I would have guessed this is more of a nurture situation, rather than nature
what about the person who put the bench there? if it was unintentional, the boy is to blame. but if it's intentional... well
I mean at the same time we also have very strict building codes and are told to not place stuff where it creates tripping hazards.
In a flight of stairs, if even one step is off 1/8 of an inch or 3mm, it can cause someone to trip. The steps would be very valid to blame, so circumstances matter too.
Not the person who built the step?
Nope. That step deliberately shifted slighty with malice aforethought.
I finally fell down my stairs a few months back. They’re carpeted and each step is a different length and height. Nightmare stairs.
Carpeted as in, the carpet will slide relative to the stair, so it won't matter how good and new your sports shoes are?

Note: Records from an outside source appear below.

(* ===== verification/Replay.v ===== *)
(** * The nonce replay cache (crates/nexus-auth/src/replay.rs)

    [Instant]s and [Duration]s are nanoseconds. *)

From S2P Require Import Prelude.

#[global] Program Instance byte_countable : Countable byte :=
  inj_countable' (λ b, Byte.to_N b) (λ n, default x00 (Byte.of_N n)) _.
Next Obligation. intros b. simpl. by rewrite Byte.of_to_N. Qed.

Record NonceReplayCache := mkNonceReplayCache {
  rc_entries : gmap bytes Z;
  rc_ttl : Z;
  rc_capacity : Z
}.

Definition NonceReplayCache_new (ttl capacity : Z) : NonceReplayCache :=
  mkNonceReplayCache ∅ ttl (Z.max capacity 1).

Definition NonceReplayCache_prune (c : NonceReplayCache) (now : Z) : NonceReplayCache :=
  mkNonceReplayCache
    (filter (λ kv, saturating_sub now kv.2 < rc_ttl c) (rc_entries c))
    (rc_ttl c) (rc_capacity c).

Definition NonceReplayCache_accept (c : NonceReplayCache) (nonce : bytes) (now : Z) :
    bool * NonceReplayCache :=
  let c := NonceReplayCache_prune c now in
  if bool_decide (is_Some (rc_entries c !! nonce)) then (false, c) else
  if rc_capacity c <=? Z.of_nat (size (rc_entries c)) then (false, c) else
  (true, mkNonceReplayCache (<[nonce := now]> (rc_entries c)) (rc_ttl c) (rc_capacity c)).

(** What a cache accepts: a nonce it did not record within its window, while there is room
    for it among those it did. *)
Lemma accept_true_iff c nonce now :
  (NonceReplayCache_accept c nonce now).1 = true ↔
    (∀ t, rc_entries c !! nonce = Some t → rc_ttl c ≤ saturating_sub now t) ∧
    Z.of_nat (size (filter (λ kv, saturating_sub now kv.2 < rc_ttl c) (rc_entries c))) < rc_capacity c.
Proof.
  unfold NonceReplayCache_accept. cbn.
  assert (is_Some (filter (λ kv, saturating_sub now kv.2 < rc_ttl c) (rc_entries c) !! nonce) ↔
    ¬ ∀ t, rc_entries c !! nonce = Some t → rc_ttl c ≤ saturating_sub now t) as Hin.
  { split.
    - intros [t [Ht Hl]%map_lookup_filter_Some] Hn. specialize (Hn t Ht). cbn in Hl. lia.
    - intros Hn. destruct (rc_entries c !! nonce) as [t|] eqn:E; [|by destruct Hn].
      exists t. apply map_lookup_filter_Some. split; [done|]. cbn.
      destruct (Z.lt_ge_cases (saturating_sub now t) (rc_ttl c)); [done|]. destruct Hn. by intros ? [= <-]. }
  case_bool_decide as Hb.
  - apply Hin in Hb. split; [done|tauto].
  - destruct (Z.leb_spec (rc_capacity c)
      (Z.of_nat (size (filter (λ kv, saturating_sub now kv.2 < rc_ttl c) (rc_entries c))))); cbn; [lia|].
    split; [|done]. intros _. split; [|done]. intros t Ht.
    destruct (Z.lt_ge_cases (saturating_sub now t) (rc_ttl c)); [|done]. destruct Hb. exists t.
    by apply map_lookup_filter_Some.
Qed.

(** ** The abstract window

    The specification remembers every accepted nonce with its time and looks
    at those younger than [ttl]. *)

Section window.
Context (ttl capacity : Z).

Definition recent (log : list (bytes * Z)) (now : Z) : list (bytes * Z) :=
  filter (λ e, now - e.2 < ttl) log.

Definition window_accepts (log : list (bytes * Z)) (nonce : bytes) (now : Z) : bool :=
  bool_decide (nonce ∉ (recent log now).*1) && (len (recent log now) <? capacity).

Definition window_step (log : list (bytes * Z)) (nonce : bytes) (now : Z) :
    list (bytes * Z) :=
  if window_accepts log nonce now then log ++ [(nonce, now)] else log.

(** The cache holds the recent part of the log as of its last use at [last]. *)
Record refines (c : NonceReplayCache) (log : list (bytes * Z)) (last : Z) : Prop := {
  rf_ttl : rc_ttl c = ttl;
  rf_capacity : rc_capacity c = capacity;
  rf_entries : rc_entries c = list_to_map (recent log last);
  rf_nodup : NoDup (recent log last).*1;
  rf_past : Forall (λ e, e.2 ≤ last) log
}.

Lemma recent_sub log last now : last ≤ now → recent log now = recent (recent log last) now.
Proof.
  intros Hle. unfold recent. rewrite list_filter_filter. apply list_filter_iff.
  intros [n t]. cbn. lia.
Qed.

Lemma NoDup_recent log last now :
  last ≤ now → NoDup (recent log last).*1 → NoDup (recent log now).*1.
Proof.
  intros Hle Hnd. rewrite (recent_sub log last now) by done.
  eapply sublist_NoDup; [exact Hnd|]. apply fmap_sublist, sublist_filter.
Qed.

Lemma prune_refines c log last now :
  refines c log last → last ≤ now → refines (NonceReplayCache_prune c now) log now.
Proof.
  intros [Ht Hc He Hnd Hp] Hle. split; cbn; try done.
  - assert (NoDup (recent log now).*1) as Hnd' by by eapply NoDup_recent.
    apply map_eq. intros n. apply option_eq. intros t.
    rewrite map_lookup_filter_Some, He, <-!elem_of_list_to_map by done.
    unfold recent. rewrite !list_elem_of_filter. cbn. rewrite Ht.
    rewrite Forall_in in Hp. unfold saturating_sub.
    split; intros H; destruct_and!; assert (t ≤ last) by (by apply (Hp (n, t)));
      split_and!; done || lia.
  - by eapply NoDup_recent.
  - eapply Forall_impl; [exact Hp|]. cbn. lia.
Qed.

Lemma recent_snoc log n t :
  0 < ttl → recent (log ++ [(n, t)]) t = recent log t ++ [(n, t)].
Proof.
  intros. unfold recent. rewrite filter_app, filter_cons, decide_True; [done|cbn; lia].
Qed.

Lemma accept_refines c log last nonce now :
  0 < ttl → refines c log last → last ≤ now →
  (NonceReplayCache_accept c nonce now).1 = window_accepts log nonce now ∧
  refines (NonceReplayCache_accept c nonce now).2 (window_step log nonce now) now.
Proof.
  intros Httl Href Hle. pose proof (prune_refines _ _ _ _ Href Hle) as Hpr.
  unfold NonceReplayCache_accept, window_step, window_accepts.
  set (c1 := NonceReplayCache_prune c now) in *. clearbody c1. destruct Hpr as [Ht Hc He Hnd Hp].
  assert (is_Some (rc_entries c1 !! nonce) ↔ nonce ∈ (recent log now).*1) as Hin.
  { rewrite He. split.
    - intros [t Hn]. apply elem_of_list_to_map in Hn; [|done].
      apply list_elem_of_fmap. by exists (nonce, t).
    - intros Hn. destruct (list_to_map (recent log now) !! nonce) eqn:E; [eauto|].
      by apply not_elem_of_list_to_map in E. }
  assert (Z.of_nat (size (rc_entries c1)) = len (recent log now)) as Hsz.
  { rewrite He, map_size_list_to_map by done. done. }
  rewrite Hsz, Hc. destruct (bool_decide_reflect (is_Some (rc_entries c1 !! nonce))) as [Hs|Hs].
  - rewrite bool_decide_false by (rewrite Hin in Hs; auto). cbn. split; [done|by split].
  - rewrite Hin in Hs. rewrite bool_decide_true by done. cbn.
    destruct (Z.leb_spec capacity (len (recent log now))).
    + rewrite (proj2 (Z.ltb_ge _ _)) by lia. split; [done|by split].
    + rewrite (proj2 (Z.ltb_lt _ _)) by lia. split; [done|].
      split; cbn; try done; rewrite ?recent_snoc by done.
      * rewrite He, list_to_map_snoc; [done|exact Hs].
      * rewrite fmap_app. apply NoDup_app. split_and!; [done| |apply NoDup_singleton].
        intros x Hx. cbn. rewrite list_elem_of_singleton. by intros ->.
      * apply Forall_app. split; [done|]. by repeat constructor.
Qed.
End window.

(** ** Sequences of calls *)

Fixpoint accept_all (c : NonceReplayCache) (calls : list (bytes * Z)) :
    list bool * NonceReplayCache :=
  match calls with
  | [] => ([], c)
  | (nonce, now) :: calls =>
      let (b, c) := NonceReplayCache_accept c nonce now in
      let (bs, c) := accept_all c calls in (b :: bs, c)
  end.

Fixpoint window_all (ttl capacity : Z) (log calls : list (bytes * Z)) :
    list bool * list (bytes * Z) :=
  match calls with
  | [] => ([], log)
  | (nonce, now) :: calls =>
      let b := window_accepts ttl capacity log nonce now in
      let (bs, log) := window_all ttl capacity (window_step ttl capacity log nonce now) calls in
      (b :: bs, log)
  end.

(** Calls in the order of time. *)
Fixpoint in_order (last : Z) (calls : list (bytes * Z)) : Prop :=
  match calls with
  | [] => True
  | (_, now) :: calls => last ≤ now ∧ in_order now calls
  end.

Lemma accept_all_refines ttl capacity c log last calls :
  0 < ttl → refines ttl capacity c log last → in_order last calls →
  (accept_all c calls).1 = (window_all ttl capacity log calls).1 ∧
  ∃ last', refines ttl capacity (accept_all c calls).2 (window_all ttl capacity log calls).2 last'.
Proof.
  intros Httl. revert c log last. induction calls as [|[n t] calls IH];
    intros c log last Href Hord; cbn; [eauto|]. destruct Hord as [Hle Hord].
  destruct (accept_refines ttl capacity c log last n t Httl Href Hle) as [E1 E2].
  destruct (NonceReplayCache_accept c n t) as [b c1]. cbn in *. subst.
  destruct (IH c1 _ t E2 Hord) as [E3 E4].
  destruct (accept_all c1 calls) as [bs c2].
  destruct (window_all _ _ _ calls) as [bs' log']. cbn in *. by rewrite E3.
Qed.

Lemma window_step_grows ttl capacity log nonce now : log ⊆ window_step ttl capacity log nonce now.
Proof. unfold window_step. case_match; set_solver. Qed.

Lemma window_later ttl capacity log calls n ti j tj :
  (n, ti) ∈ log → calls !! j = Some (n, tj) →
  (window_all ttl capacity log calls).1 !! j = Some true → ttl ≤ tj - ti.
Proof.
  revert log j. induction calls as [|[m t] calls IH]; intros log j Hlog Hj; [done|].
  cbn. destruct (window_all ttl capacity _ calls) as [bs log'] eqn:E. destruct j as [|j]; cbn in *.
  - simplify_eq. intros [= Hacc]. unfold window_accepts in Hacc. bool_hyps.
    destruct (Z.lt_ge_cases (tj - ti) ttl); [|lia]. exfalso.
    match goal with H : n ∉ _ |- _ => apply H end.
    apply list_elem_of_fmap. exists (n, ti). split; [done|].
    apply list_elem_of_filter. done.
  - intros Hb. eapply (IH (window_step ttl capacity log m t) j); [|done|by rewrite E].
    by apply window_step_grows.
Qed.

Lemma window_no_reuse ttl capacity log calls i j n ti tj :
  (i < j)%nat → calls !! i = Some (n, ti) → calls !! j = Some (n, tj) →
  (window_all ttl capacity log calls).1 !! i = Some true →
  (window_all ttl capacity log calls).1 !! j = Some true → ttl ≤ tj - ti.
Proof.
  revert log i j. induction calls as [|[m t] calls IH]; intros log i j Hij Hi Hj; [done|].
  cbn. destruct (window_all ttl capacity _ calls) as [bs log'] eqn:E.
  destruct j as [|j]; [lia|]. destruct i as [|i]; cbn in *.
  - simplify_eq. intros [= Hacc] Hb. eapply window_later; [|exact Hj|by rewrite E].
    unfold window_step. rewrite Hacc. set_solver.
  - intros Hbi Hbj. eapply (IH _ i j); [lia|done|done|by rewrite E|by rewrite E].
Qed.

Lemma accept_size c nonce now :
  Z.of_nat (size (rc_entries c)) ≤ rc_capacity c →
  Z.of_nat (size (rc_entries (NonceReplayCache_accept c nonce now).2)) ≤ rc_capacity c ∧
  rc_capacity (NonceReplayCache_accept c nonce now).2 = rc_capacity c.
Proof.
  intros Hs. unfold NonceReplayCache_accept.
  assert (Z.of_nat (size (rc_entries (NonceReplayCache_prune c now))) ≤ rc_capacity c).
  { pose proof (map_subseteq_size _ _ (map_filter_subseteq
      (λ kv, saturating_sub now kv.2 < rc_ttl c) (rc_entries c))). cbn. lia. }
  repeat case_match; cbn in *; try done. split; [|done]. bool_hyps.
  rewrite map_size_insert_None; [lia|]. by apply eq_None_not_Some.
Qed.

Lemma accept_all_size c calls :
  Z.of_nat (size (rc_entries c)) ≤ rc_capacity c →
  Z.of_nat (size (rc_entries (accept_all c calls).2)) ≤ rc_capacity c.
Proof.
  revert c. induction calls as [|[n t] calls IH]; intros c Hs; cbn; [done|].
  destruct (accept_size c n t Hs) as [H1 H2].
  destruct (NonceReplayCache_accept c n t) as [b c1]. cbn in *. rewrite <-H2.
  specialize (IH c1). destruct (accept_all c1 calls). cbn in *. apply IH. lia.
Qed.

(** Replay protection: on calls in the order of time the cache answers
    exactly as the abstract window that remembers every accepted nonce, so a
    nonce is never accepted twice within the window's length; and whatever the
    calls, it never holds more nonces than its capacity. *)
Theorem replay_cache_window ttl capacity calls last :
  0 < ttl → in_order last calls →
  let outs := (accept_all (NonceReplayCache_new ttl capacity) calls).1 in
  outs = (window_all ttl (Z.max capacity 1) [] calls).1 ∧
  Z.of_nat (size (rc_entries (accept_all (NonceReplayCache_new ttl capacity) calls).2)) ≤
    Z.max capacity 1 ∧
  ∀ i j n ti tj, (i < j)%nat → calls !! i = Some (n, ti) → calls !! j = Some (n, tj) →
    outs !! i = Some true → outs !! j = Some true → ttl ≤ tj - ti.
Proof.
  intros Httl Hord outs.
  destruct (accept_all_refines ttl (Z.max capacity 1) (NonceReplayCache_new ttl capacity) []
    last calls Httl) as [E _]; [by split; constructor|done|].
  split_and!; [done| |].
  - apply accept_all_size. cbn. rewrite map_size_empty. lia.
  - intros i j n ti tj Hij Hi Hj. unfold outs. rewrite E. by eapply window_no_reuse.
Qed.

Definition sample_calls : list (bytes * Z) :=
  [([x01], 0); ([x01], 5); ([x02], 6); ([x01], 10); ([x03], 11)].

Lemma replay_cache_window_witness :
  (accept_all (NonceReplayCache_new 10 2) sample_calls).1 =
    (window_all 10 2 [] sample_calls).1 ∧
  (window_all 10 2 [] sample_calls).1 = [true; false; true; true; false].
Proof.
  split; [|by vm_compute].
  eapply (replay_cache_window 10 2 sample_calls 0); [done|]. cbn. lia.
Defined.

Well, the onus is on you to prove that bench is not up to code. :)
This situation would be more where it was placed if it wasn’t mounted. Probably not a good place if it’s right outside an exit for example.
I like running up stairs. Specially when there are a lot of them.
When I enter a new building, I go slowly, getting a feel of each rise. If it turns out to be not runnable, I then walk the same way all the time. Otherwise, I get to have fun, starting the next time.
That 1 off-step would make me hate whomever worked on that stair. That would increase by the amount of time I would have planned on staying at that place.